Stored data
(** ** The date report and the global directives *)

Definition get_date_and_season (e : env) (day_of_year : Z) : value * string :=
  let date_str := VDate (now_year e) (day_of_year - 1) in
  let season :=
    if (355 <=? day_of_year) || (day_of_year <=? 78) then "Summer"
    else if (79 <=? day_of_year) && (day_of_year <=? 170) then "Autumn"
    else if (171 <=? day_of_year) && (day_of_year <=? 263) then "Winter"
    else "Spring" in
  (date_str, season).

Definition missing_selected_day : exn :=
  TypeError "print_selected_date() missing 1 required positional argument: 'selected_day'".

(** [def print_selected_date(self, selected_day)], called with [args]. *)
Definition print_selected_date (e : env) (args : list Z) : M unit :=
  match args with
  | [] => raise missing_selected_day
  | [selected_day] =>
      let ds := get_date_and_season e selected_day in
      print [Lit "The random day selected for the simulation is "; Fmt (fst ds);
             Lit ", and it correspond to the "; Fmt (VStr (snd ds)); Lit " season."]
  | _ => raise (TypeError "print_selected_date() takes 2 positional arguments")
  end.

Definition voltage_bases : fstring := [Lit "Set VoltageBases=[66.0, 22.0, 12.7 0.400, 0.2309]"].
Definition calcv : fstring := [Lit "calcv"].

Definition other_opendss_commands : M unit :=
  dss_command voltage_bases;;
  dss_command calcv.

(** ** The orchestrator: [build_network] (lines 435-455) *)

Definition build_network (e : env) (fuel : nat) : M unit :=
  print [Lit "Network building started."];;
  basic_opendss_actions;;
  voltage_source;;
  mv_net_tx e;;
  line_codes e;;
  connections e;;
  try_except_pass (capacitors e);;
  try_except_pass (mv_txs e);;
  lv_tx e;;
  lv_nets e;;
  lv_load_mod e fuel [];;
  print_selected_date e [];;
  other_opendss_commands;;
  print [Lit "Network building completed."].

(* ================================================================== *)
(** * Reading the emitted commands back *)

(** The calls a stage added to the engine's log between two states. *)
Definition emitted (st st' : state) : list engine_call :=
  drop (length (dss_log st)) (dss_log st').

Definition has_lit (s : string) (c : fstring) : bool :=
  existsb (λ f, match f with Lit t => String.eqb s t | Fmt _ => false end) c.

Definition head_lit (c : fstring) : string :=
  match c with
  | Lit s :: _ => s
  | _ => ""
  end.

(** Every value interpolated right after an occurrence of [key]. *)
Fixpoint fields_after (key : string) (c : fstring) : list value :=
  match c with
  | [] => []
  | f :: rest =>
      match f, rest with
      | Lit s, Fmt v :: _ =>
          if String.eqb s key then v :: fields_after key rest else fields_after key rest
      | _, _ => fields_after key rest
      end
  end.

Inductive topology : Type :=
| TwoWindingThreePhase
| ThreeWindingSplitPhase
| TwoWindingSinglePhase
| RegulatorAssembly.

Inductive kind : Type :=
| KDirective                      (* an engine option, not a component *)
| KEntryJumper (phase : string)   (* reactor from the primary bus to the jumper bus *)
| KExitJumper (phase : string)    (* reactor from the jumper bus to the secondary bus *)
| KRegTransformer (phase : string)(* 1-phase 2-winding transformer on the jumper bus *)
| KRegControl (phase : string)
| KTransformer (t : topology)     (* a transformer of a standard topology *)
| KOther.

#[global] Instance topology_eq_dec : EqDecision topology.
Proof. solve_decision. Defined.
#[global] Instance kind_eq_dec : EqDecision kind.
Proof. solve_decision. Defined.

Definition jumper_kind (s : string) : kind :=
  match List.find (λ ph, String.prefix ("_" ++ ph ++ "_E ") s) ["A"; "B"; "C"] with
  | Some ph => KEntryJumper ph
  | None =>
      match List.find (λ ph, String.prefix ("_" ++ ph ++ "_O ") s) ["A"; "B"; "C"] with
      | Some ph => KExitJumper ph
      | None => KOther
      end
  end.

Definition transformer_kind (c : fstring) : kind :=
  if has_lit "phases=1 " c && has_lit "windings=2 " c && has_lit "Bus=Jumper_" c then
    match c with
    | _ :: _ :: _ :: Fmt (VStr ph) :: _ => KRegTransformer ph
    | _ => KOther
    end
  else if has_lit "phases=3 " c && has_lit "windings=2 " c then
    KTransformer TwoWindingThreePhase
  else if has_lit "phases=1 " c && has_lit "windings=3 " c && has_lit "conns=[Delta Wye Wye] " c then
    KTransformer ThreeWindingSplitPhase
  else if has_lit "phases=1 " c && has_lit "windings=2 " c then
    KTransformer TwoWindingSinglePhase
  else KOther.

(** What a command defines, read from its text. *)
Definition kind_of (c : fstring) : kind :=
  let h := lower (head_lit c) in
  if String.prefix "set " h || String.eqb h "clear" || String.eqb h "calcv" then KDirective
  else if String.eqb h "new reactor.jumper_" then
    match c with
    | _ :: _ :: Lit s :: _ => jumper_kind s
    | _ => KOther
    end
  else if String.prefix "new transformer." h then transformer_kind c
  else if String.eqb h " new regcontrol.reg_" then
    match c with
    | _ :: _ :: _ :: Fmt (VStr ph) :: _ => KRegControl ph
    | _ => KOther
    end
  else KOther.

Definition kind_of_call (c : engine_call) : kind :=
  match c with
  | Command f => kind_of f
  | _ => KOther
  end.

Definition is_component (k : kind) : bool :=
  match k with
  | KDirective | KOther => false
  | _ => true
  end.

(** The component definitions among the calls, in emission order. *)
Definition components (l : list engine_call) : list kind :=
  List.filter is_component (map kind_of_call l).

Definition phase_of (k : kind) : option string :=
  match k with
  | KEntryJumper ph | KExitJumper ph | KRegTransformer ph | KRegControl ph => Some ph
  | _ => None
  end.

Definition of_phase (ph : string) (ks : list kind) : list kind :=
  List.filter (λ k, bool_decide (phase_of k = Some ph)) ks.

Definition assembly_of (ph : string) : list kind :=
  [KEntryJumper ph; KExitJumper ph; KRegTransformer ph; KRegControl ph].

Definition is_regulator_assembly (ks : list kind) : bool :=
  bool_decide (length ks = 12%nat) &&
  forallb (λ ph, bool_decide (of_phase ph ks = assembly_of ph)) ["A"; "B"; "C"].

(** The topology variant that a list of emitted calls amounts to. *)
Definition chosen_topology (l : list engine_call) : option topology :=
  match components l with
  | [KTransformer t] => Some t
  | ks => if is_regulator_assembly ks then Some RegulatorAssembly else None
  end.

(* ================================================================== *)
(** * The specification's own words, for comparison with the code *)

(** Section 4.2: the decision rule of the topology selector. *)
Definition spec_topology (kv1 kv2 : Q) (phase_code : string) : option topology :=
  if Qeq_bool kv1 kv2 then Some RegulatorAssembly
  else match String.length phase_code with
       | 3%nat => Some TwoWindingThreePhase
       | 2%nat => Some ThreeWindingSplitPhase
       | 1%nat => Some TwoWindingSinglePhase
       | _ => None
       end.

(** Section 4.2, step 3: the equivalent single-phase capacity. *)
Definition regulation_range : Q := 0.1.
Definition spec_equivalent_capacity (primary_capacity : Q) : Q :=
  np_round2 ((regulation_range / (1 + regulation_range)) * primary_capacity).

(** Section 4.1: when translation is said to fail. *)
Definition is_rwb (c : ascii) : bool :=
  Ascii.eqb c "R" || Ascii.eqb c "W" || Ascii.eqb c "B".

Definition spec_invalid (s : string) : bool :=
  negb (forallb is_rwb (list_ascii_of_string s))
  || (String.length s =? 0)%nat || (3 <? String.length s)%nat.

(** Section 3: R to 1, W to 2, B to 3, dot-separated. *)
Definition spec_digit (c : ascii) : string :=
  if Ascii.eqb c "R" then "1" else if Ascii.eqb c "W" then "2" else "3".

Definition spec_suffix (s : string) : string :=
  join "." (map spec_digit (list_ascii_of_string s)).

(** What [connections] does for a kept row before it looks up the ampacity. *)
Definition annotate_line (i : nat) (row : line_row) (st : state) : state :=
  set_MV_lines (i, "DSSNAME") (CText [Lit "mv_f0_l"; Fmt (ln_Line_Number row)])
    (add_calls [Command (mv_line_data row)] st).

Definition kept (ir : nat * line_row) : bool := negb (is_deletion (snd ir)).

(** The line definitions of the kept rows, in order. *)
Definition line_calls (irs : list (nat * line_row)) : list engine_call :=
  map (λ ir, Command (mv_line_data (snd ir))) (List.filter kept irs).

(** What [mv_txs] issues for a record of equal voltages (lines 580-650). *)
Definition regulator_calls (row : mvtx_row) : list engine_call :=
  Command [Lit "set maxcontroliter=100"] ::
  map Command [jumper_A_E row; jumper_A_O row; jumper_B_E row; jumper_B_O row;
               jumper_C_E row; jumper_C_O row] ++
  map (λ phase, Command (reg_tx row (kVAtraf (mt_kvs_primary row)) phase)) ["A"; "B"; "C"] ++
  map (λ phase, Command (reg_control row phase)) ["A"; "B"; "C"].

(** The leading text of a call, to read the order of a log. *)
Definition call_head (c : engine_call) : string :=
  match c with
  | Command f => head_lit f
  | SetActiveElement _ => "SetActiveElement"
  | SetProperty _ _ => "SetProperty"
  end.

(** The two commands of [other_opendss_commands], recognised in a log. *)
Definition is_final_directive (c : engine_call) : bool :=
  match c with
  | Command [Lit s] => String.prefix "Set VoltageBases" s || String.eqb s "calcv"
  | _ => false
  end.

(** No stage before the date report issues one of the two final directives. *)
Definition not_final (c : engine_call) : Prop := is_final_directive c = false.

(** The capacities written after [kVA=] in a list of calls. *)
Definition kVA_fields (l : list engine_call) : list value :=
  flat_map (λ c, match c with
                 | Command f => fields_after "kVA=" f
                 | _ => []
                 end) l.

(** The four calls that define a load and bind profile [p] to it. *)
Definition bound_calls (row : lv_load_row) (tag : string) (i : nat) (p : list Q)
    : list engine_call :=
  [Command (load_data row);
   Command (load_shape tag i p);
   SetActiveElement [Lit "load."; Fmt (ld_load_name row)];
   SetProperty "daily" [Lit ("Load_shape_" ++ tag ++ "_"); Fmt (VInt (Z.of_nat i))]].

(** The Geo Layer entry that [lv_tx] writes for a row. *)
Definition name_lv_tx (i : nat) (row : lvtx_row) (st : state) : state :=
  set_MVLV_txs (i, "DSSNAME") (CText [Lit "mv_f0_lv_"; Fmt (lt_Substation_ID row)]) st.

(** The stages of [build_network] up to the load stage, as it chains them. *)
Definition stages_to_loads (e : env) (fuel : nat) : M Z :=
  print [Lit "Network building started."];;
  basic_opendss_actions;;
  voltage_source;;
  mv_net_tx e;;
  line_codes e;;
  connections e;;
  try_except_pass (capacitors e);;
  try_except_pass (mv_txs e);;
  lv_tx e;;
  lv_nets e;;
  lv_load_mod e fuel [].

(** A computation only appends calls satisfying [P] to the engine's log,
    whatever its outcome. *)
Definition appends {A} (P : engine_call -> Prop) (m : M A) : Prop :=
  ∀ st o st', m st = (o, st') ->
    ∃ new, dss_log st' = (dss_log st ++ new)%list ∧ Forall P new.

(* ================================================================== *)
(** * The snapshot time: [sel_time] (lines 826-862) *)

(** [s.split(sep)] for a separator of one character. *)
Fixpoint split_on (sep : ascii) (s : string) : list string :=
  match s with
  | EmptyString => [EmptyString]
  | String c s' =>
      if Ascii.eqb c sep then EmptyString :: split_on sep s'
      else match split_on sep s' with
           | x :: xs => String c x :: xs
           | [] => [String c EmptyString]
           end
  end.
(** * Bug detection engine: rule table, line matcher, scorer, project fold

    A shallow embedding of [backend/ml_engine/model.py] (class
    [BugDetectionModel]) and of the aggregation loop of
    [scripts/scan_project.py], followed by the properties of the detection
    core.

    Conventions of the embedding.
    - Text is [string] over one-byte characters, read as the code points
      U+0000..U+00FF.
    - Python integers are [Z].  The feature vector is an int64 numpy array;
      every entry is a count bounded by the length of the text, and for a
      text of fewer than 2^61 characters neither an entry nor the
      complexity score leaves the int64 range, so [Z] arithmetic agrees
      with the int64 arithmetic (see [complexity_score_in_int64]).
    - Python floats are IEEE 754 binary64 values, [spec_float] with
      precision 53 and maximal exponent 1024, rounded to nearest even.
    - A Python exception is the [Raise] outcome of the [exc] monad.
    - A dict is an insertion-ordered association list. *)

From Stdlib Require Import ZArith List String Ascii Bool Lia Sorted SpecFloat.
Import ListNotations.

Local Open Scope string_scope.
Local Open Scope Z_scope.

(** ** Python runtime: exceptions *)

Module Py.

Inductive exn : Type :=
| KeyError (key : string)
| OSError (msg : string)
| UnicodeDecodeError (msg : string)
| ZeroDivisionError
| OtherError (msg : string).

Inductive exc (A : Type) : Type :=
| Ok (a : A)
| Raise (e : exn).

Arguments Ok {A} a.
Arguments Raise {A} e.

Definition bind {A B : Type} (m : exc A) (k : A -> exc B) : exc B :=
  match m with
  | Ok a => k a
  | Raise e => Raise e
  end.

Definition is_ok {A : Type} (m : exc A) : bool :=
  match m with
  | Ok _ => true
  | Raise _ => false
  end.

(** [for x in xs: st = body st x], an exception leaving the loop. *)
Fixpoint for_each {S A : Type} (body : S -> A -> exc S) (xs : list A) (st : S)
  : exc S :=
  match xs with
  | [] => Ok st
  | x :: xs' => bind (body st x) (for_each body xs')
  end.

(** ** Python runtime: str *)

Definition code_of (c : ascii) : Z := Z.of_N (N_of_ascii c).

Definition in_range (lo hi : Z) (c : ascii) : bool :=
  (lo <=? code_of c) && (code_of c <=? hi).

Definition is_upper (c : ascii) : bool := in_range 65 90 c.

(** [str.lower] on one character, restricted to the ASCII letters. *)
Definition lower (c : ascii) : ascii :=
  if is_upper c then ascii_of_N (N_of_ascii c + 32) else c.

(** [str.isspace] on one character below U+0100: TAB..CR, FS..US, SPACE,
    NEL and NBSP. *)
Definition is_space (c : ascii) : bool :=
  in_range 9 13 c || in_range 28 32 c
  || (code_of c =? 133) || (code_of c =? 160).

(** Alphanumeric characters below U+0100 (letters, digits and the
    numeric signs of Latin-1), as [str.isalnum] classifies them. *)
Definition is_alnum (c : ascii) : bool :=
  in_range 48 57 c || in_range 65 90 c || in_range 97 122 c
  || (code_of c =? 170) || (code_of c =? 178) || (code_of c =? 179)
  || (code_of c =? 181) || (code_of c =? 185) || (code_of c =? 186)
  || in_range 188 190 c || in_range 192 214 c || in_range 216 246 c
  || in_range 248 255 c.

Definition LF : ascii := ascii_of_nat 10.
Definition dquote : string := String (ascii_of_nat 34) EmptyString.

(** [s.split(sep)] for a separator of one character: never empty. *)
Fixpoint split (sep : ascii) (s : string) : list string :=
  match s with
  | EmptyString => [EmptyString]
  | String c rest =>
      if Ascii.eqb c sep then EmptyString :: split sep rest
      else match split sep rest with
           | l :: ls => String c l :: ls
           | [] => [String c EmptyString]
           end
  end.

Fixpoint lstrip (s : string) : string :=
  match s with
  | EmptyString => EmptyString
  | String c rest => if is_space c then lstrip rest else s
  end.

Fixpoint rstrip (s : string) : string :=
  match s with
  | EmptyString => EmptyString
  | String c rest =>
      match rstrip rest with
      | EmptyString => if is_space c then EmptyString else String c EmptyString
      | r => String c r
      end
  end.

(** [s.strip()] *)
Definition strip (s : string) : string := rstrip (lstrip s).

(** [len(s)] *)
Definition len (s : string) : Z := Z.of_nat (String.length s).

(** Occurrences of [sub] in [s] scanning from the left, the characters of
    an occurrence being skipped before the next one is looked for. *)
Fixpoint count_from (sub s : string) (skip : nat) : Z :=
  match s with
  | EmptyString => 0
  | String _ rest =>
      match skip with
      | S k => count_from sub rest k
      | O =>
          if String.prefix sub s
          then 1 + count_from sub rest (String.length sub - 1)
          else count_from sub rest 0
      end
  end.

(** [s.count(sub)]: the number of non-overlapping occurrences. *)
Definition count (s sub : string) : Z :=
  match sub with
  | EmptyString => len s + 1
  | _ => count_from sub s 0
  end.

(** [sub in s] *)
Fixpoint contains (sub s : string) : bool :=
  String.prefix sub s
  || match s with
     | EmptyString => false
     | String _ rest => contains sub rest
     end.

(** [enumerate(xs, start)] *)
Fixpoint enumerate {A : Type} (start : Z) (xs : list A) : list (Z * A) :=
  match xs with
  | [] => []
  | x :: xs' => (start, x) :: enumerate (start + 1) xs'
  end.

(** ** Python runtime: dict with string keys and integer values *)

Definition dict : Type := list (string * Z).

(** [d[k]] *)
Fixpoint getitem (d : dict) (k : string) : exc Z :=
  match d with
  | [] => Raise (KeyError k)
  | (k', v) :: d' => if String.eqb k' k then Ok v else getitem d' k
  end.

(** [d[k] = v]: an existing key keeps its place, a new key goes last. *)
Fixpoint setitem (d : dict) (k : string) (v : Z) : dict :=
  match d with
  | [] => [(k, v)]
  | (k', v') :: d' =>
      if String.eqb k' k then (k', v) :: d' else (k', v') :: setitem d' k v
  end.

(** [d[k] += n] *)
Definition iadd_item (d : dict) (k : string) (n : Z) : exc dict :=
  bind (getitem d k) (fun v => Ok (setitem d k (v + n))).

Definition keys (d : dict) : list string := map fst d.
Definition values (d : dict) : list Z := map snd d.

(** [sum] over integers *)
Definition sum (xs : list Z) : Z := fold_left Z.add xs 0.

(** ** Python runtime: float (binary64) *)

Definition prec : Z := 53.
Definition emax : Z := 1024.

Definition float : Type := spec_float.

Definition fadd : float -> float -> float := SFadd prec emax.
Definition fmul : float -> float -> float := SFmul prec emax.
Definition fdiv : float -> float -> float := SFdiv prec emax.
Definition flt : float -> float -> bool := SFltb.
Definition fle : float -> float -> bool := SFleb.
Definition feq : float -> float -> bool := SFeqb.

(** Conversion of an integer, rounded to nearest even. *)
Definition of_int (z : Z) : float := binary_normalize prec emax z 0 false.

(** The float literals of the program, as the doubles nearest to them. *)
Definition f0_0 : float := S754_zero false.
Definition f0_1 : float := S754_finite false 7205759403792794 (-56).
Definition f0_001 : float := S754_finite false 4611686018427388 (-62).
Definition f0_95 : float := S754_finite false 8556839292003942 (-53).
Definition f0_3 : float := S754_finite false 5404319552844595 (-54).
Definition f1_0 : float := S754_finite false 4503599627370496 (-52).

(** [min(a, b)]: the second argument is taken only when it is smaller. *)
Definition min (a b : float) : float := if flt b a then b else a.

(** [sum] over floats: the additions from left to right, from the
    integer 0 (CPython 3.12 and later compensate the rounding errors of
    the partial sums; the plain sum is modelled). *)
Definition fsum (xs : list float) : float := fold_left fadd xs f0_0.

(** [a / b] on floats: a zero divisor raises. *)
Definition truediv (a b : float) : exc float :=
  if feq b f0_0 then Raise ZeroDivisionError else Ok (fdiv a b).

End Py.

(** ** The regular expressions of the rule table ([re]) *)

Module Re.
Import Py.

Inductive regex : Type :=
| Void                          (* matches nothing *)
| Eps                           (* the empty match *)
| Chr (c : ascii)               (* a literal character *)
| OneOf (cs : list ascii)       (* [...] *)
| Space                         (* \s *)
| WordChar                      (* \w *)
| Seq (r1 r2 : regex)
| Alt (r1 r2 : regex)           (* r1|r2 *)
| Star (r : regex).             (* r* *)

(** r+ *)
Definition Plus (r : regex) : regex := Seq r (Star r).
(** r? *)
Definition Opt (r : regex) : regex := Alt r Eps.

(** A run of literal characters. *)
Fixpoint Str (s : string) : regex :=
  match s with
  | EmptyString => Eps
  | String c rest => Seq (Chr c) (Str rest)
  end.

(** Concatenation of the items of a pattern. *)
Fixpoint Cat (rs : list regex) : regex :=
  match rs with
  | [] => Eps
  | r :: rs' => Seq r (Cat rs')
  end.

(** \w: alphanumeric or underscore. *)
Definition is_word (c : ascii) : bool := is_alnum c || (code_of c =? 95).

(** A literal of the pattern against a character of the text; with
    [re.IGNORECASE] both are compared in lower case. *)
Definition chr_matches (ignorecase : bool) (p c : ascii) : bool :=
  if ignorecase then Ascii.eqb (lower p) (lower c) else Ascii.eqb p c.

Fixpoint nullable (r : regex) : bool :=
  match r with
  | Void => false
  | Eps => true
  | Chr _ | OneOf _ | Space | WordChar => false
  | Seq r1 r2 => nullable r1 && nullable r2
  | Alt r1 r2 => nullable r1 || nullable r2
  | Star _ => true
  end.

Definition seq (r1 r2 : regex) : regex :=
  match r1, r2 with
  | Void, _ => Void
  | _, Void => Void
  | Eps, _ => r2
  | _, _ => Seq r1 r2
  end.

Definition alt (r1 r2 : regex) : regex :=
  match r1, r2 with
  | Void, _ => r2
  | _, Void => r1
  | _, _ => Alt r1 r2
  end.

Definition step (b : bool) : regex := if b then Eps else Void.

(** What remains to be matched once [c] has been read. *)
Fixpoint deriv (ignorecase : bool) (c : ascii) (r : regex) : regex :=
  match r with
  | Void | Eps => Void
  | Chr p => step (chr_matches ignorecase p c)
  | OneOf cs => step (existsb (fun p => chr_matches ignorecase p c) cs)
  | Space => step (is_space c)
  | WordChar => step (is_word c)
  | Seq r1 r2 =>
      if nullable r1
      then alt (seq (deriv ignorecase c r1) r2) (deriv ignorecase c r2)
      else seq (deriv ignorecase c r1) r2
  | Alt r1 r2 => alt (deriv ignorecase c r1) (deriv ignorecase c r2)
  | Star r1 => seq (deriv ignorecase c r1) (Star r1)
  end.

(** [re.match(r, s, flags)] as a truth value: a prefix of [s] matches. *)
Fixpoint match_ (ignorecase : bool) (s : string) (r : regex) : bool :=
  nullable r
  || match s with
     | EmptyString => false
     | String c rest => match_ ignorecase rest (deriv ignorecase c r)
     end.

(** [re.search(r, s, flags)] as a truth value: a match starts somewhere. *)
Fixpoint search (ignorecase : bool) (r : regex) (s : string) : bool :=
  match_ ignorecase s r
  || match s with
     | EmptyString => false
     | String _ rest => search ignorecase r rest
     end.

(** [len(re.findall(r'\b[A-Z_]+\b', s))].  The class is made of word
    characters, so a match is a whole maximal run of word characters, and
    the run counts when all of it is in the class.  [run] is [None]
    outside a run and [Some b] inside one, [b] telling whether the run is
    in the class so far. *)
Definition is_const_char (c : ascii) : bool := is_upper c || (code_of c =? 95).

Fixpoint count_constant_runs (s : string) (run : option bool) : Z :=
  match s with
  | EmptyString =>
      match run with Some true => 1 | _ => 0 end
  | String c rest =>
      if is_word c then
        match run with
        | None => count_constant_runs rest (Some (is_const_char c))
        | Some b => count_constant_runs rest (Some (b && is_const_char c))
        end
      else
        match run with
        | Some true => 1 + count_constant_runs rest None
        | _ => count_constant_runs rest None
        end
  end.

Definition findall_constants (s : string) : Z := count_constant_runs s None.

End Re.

• [TASK OBJECTIVE] A word-for-word restatement of the records above from the line containing "Definition findall_constants (s" to their final line is all the answer should hold.

• [TASK OUTPUT]
Definition findall_constants (s : string) : Z := count_constant_runs s None.

End Re.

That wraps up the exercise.